20080522

Desperate for Attention, Getting No Props Acting Like a Fool

I showed off for wife, Carole, on our walk last night. On an impulse at the age of 59 and feeling like I was 18, I demonstrated how strong I could run around the track as she watched (“Hey, honey, look at me!”). Returning to her all full of myself, she said to me, “Boy, I bet there are not many 90-year-old grandmothers who could do that!”

That is not the first time I ever showed-off for the girls. I have a history of it beginning when I was a kid, piling up fall leaves on the lawn near the road at my dad’s pastorate, then running the length of the lawn to jump into the pile hoping the girls were watching.

That must have been about the same age when I looked up from the school playground to see the two prettiest girls in the third-grade looking out the window. I got excited and began to run around like a young colt, maybe a squirrel, glancing up occasionally to check if they were impressed yet. They were giggling, but it may have been because the leather sole on my right shoe had separated and was now flapping loudly in rhythm with my running. As it turned out, they were looking at heart-throb Michael Bowman who was minding his own business and acting like he had good sense when I came up on him standing where I was running, knocking him to the ground and breaking his glasses which were in his back pocket.

Carole follows my lead on our walks. I do pretty good not to aggravate her, although I can’t resist sometimes at a fork in the path along the trail to turn one way but walk backwards the other, just to watch how far she will walk before she misses me.
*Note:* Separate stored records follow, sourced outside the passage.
Lemma unwatch_spec w s : binders_ok s -> w ∈ pci_watchers s ->
  exists s', pci_unwatch w s = Done (tt, s') /\ pci_devices s' = let_go w <$> pci_devices s /\ pci_watchers s' = remove_first (Z.eqb w) (pci_watchers s) /\ binders_ok s'.
Proof.
  intros [Hnd Hbd Hbi] Hw. destruct (Hbd w Hw) as (x & l & Hx & Hl & Hndl & Hi). unfold pci_unwatch.
  assert (get_watcher w s = Done (x, s)) as Eg by (unfold get_watcher; by rewrite Hx). rewrite (bind_done _ _ _ _ _ Eg).
  assert (bound x s = Done (l, s)) as Eb by (unfold bound; by rewrite Hl). rewrite (bind_done _ _ _ _ _ Eb).
  destruct (unbind_loop l s) as (ds' & E & Hds). { intros i (d & Hd & _)%Hi. by eexists. }
  rewrite (bind_done _ _ _ _ _ E), bind_modify. unfold modify. eexists. split; [reflexivity|]. cbn [set_watchers set_objects pci_devices pci_watchers objects].
  assert (ds' = let_go w <$> pci_devices s) as ->.
  { apply list_eq. intros i. rewrite Hds, list_lookup_fmap. destruct (pci_devices s !! i) as [d|] eqn:Hd; [|done]. cbn. f_equal. unfold let_go.
    rewrite (bool_decide_ext (i ∈ l) (binder d = Some w)); [done|]. rewrite Hi, Hd. naive_solver. }
  split; [done|]. split; [done|]. split; cbn [pci_watchers pci_devices objects set_watchers set_objects].
  - by apply NoDup_remove_first.
  - intros v Hv. assert (v ∈ pci_watchers s /\ v <> w) as [Hv' Hne].
    { split; [exact (elem_of_remove_first _ _ _ Hv)|]. intros ->. clear -Hnd Hv. induction (pci_watchers s) as [|u us IH]; cbn [remove_first] in Hv; [by apply elem_of_nil in Hv|].
      apply NoDup_cons in Hnd as [Hu Hnd]. revert Hv. destruct (Z.eqb_spec w u) as [->|Hwu]; intros Hv; [done|]. apply elem_of_cons in Hv as [?|Hv]; [congruence|by apply IH]. }
    destruct (Hbd v Hv') as (y & k & Hy & Hk & Hndk & Hik). exists y, k. rewrite lookup_insert_ne by done. split_and!; [done..|]. intros i. rewrite Hik, list_lookup_fmap. split.
    + intros (d & Hd & Hb). exists (let_go w d). rewrite Hd. split; [done|]. by apply let_go_binder.
    + intros (d' & Hd' & Hb). destruct (pci_devices s !! i) as [d|]; [|done]. injection Hd' as <-. apply let_go_binder in Hb as [_ Hb]. by exists d.
  - intros i d' v Hd' Hb. rewrite list_lookup_fmap in Hd'. destruct (pci_devices s !! i) as [d|] eqn:Hd; [|done]. injection Hd' as <-.
    apply let_go_binder in Hb as [Hne Hb]. pose proof (Hbi i d v Hd Hb) as Hv. clear -Hv Hne. induction (pci_watchers s) as [|u us IH]; [done|]. cbn [remove_first].
    apply elem_of_cons in Hv as [->|Hv]; destruct (Z.eqb_spec w u); [congruence|by left|done|right; by apply IH].
Qed.

(** Drivers come and go in any order.  A new driver gets exactly the
    devices it accepts among those without one; a driver that leaves frees
    exactly its own, which stay free until another comes; no device ever has
    two.  At every point the array of each driver lists just its devices. *)
Theorem pci_drivers_share os : forall s, binders_ok s -> valid_pci os (pci_watchers s) ->
  exists s', for_each os run_pci s = Done (tt, s') /\ binders_ok s' /\
    pci_devices s' = foldl (fun ds o => op_devices o ds) (pci_devices s) os /\
    pci_watchers s' = foldl (fun ws o => op_watchers o ws) (pci_watchers s) os.
Proof.
  induction os as [|o os IH]; intros s Hok; [by exists s|]. cbn [for_each foldl valid_pci]. intros [Ho Hv].
  assert (exists s1, run_pci o s = Done (tt, s1) /\ pci_devices s1 = op_devices o (pci_devices s) /\ pci_watchers s1 = op_watchers o (pci_watchers s) /\ binders_ok s1) as (s1 & E & Hd & Hw & Hok1).
  { destruct o as [w pr pv acc|w]; cbn [run_pci op_devices op_watchers].
    - destruct Ho as [Hw Hans]. destruct (watch_spec w pr pv acc s Hok Hw Hans) as (s1 & E & H1). exists s1. by rewrite (bind_done _ _ _ _ _ E).
    - by apply unwatch_spec. }
  rewrite (bind_done _ _ _ _ _ E). rewrite <- Hw in Hv. destruct (IH s1 Hok1 Hv) as (s' & E' & Hok' & Hd' & Hw'). exists s'. by rewrite <- Hd, <- Hw.
Qed.
End watching.

(** ** A machine with an IDE controller of two functions *)

Record machine := Machine { latched : Z; registers : gmap Z Z }.
#[export] Instance machine_ports : PortIO32 machine := {
  inl port m := Done (if port =? 0xCFC then u32 (default 0xFFFFFFFF (registers m !! latched m)) else 0xFFFFFFFF, m);
  outl port v m := Done (tt, if port =? 0xCF8 then Machine (u32 v) (registers m) else m)
}.
#[export] Instance machine_config : ConfigMechanism machine.
Proof.
  refine {| config m a := u32 (default 0xFFFFFFFF (registers m !! u32 a)) |}.
  - intros w a. apply Z.mod_pos_bound. lia.
  - intros w a Ha. do 2 eexists. split; [reflexivity|]. split; [reflexivity|]. done.
Defined.

Definition function_at (b s f : Z) (vendor classes header : Z) (m : gmap Z Z) : gmap Z Z :=
  let a := 2 ^ 31 + b * 2 ^ 16 + s * 2 ^ 11 + f * 2 ^ 8 in
  <[a := vendor]> (<[a + 8 := classes * 2 ^ 16]> (<[a + 0xC := header * 2 ^ 16]> m)).
Definition demo_machine : machine :=
  Machine 0 (function_at 0 1 0 0x8086 0x0601 0x80 (function_at 0 1 1 0x8086 0x0101 0 (function_at 3 0 4 0x1234 0x0300 0 ∅))).
Definition demo_pci : pci (W := machine) (V := unit) := Pci [] [] ∅ demo_machine.

(** The function 4 of a slot without function 0 is not found. *)
Lemma pci_init_enumerates_witness : exists w', pci_init demo_pci =
  Done (0, Pci [PciDevice None (PciAddress 0 1 0) 0 0 6 1 0 0 0 0 0 0; PciDevice None (PciAddress 0 1 1) 0 0 1 1 0 0 0 0 0 0] [] ∅ w').
Proof.
  destruct (pci_init_enumerates demo_pci) as (w' & E & _). exists w'.
  assert (all_devices (config (world demo_pci)) = [PciDevice None (PciAddress 0 1 0) 0 0 6 1 0 0 0 0 0 0; PciDevice None (PciAddress 0 1 1) 0 0 1 1 0 0 0 0 0 0]) as Ha by (vm_compute; reflexivity).
  rewrite Ha in E. exact E.
Defined.

Definition ide (d : pci_device_t) : bool := (class d =? 1) && (subclass d =? 1).
Definition probe_if (acc : pci_device_t -> bool) (d : pci_device_t) (_ : unit) : M machine pci_probe_result_t := ret (if acc d then PCI_BIND else PCI_IGNORE).
Definition demo_found : pci (W := machine) (V := unit) :=
  Pci [PciDevice None (PciAddress 0 1 0) 0 0 6 1 0 0 0 0 0 0; PciDevice None (PciAddress 0 1 1) 0 0 1 1 0 0 0 0 0 0] [] ∅ demo_machine.

Lemma pci_drivers_share_witness : exists s', for_each [Watch 1 (probe_if ide) tt ide; Watch 2 (probe_if (fun _ => true)) tt (fun _ => true); Unwatch 1] run_pci demo_found = Done (tt, s') /\
  (binder <$> pci_devices s') = [Some 2; None] /\ pci_watchers s' = [2].
Proof.
  assert (binders_ok demo_found) as Hok.
  { split; cbn; [constructor|by intros ? ?%elem_of_nil|]. intros [|[|i]] d v; cbn; [by intros [= <-]|by intros [= <-]|done]. }
  assert (forall acc, answers (W := machine) (probe_if acc) tt acc) as Hans by (intros acc d wd; by eexists).
  edestruct (pci_drivers_share [Watch 1 (probe_if ide) tt ide; Watch 2 (probe_if (fun _ => true)) tt (fun _ => true); Unwatch 1] _ Hok) as (s' & Es & _ & Hd & Hw).
  { cbn. split_and!; [by intros ?%elem_of_nil|done|set_solver|done|set_solver|done]. }
  exists s'. split; [exact Es|]. rewrite Hd, Hw. split; vm_compute; reflexivity.
Defined.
On our walk last night she followed me down a hill on a thick layer of pine straw. I slipped first, “wup wupping” out of control down to the bottom of the hill ahead of her just in time to catch her screaming self right behind me. Brushing herself off, she reminded me of our last bike ride when she followed me off the bike trail onto a hiking trail for about a mile, then to push/carry our bikes about a half mile through the woods, thicket, poison ivy, and snakes for a short cut back to the bike trail. I told her I was sorry for putting her life at risk, and reminded her that I could be a knucklehead sometimes. She said it was okay, not to worry, that she wasn’t dead yet.